• _WHAT NEEDS TO BE DONE_
Lines in the data below that contain the word "currentData" are to be copied.

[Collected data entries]
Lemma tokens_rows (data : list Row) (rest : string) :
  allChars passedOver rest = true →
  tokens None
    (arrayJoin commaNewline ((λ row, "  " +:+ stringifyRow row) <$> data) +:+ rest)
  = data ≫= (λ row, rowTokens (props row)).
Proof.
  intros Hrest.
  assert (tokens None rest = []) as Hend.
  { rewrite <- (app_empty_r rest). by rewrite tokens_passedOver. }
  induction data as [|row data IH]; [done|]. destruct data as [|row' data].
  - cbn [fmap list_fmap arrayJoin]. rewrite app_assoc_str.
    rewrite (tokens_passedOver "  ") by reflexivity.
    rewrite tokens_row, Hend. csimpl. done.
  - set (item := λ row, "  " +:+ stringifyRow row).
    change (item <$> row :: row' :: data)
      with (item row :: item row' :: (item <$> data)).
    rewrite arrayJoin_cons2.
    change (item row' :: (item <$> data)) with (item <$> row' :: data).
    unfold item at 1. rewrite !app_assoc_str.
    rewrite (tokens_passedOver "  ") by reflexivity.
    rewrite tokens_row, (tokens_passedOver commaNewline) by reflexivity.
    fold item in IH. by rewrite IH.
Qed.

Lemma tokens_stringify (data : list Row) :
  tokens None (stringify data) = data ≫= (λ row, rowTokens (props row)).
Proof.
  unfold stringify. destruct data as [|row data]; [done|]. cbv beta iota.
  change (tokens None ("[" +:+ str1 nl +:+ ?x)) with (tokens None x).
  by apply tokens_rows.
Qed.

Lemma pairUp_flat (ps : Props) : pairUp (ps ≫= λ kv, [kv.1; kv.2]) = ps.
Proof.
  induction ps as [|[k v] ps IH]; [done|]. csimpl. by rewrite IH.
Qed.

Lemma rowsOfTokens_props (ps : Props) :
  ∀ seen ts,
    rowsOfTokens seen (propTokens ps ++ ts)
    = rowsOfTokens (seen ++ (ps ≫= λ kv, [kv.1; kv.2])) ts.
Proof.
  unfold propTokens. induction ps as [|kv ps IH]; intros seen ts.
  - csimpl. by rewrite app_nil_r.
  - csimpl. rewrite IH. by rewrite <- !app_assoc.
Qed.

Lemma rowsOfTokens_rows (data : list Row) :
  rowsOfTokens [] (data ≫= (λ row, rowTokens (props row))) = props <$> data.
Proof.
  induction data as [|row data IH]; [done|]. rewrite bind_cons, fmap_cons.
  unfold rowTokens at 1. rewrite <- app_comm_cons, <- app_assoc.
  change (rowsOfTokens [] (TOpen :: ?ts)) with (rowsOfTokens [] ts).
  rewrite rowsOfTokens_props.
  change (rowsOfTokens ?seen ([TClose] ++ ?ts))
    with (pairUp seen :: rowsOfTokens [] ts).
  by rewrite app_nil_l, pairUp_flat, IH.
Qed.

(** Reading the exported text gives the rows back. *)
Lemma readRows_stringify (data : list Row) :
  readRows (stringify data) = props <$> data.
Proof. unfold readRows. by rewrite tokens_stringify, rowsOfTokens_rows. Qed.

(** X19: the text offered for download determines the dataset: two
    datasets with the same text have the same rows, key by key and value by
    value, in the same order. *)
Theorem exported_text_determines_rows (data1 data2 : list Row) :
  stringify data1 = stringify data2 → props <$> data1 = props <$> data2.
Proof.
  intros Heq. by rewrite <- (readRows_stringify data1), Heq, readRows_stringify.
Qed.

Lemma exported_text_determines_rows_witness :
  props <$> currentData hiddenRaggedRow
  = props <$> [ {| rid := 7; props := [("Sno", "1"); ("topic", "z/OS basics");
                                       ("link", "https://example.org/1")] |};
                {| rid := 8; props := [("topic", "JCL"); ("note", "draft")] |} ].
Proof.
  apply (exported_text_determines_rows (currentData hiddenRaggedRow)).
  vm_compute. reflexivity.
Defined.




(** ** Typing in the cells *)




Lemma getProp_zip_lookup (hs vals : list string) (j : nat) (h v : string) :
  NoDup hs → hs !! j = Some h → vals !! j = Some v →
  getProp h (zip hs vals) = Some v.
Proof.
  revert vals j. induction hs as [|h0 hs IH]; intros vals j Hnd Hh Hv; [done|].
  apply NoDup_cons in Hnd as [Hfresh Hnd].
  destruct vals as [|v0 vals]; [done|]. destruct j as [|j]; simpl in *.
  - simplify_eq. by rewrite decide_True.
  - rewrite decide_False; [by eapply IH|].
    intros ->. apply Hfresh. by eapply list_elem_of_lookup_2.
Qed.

• _EXPECTED ANSWER_
  props <$> currentData hiddenRaggedRow
  apply (exported_text_determines_rows (currentData hiddenRaggedRow)).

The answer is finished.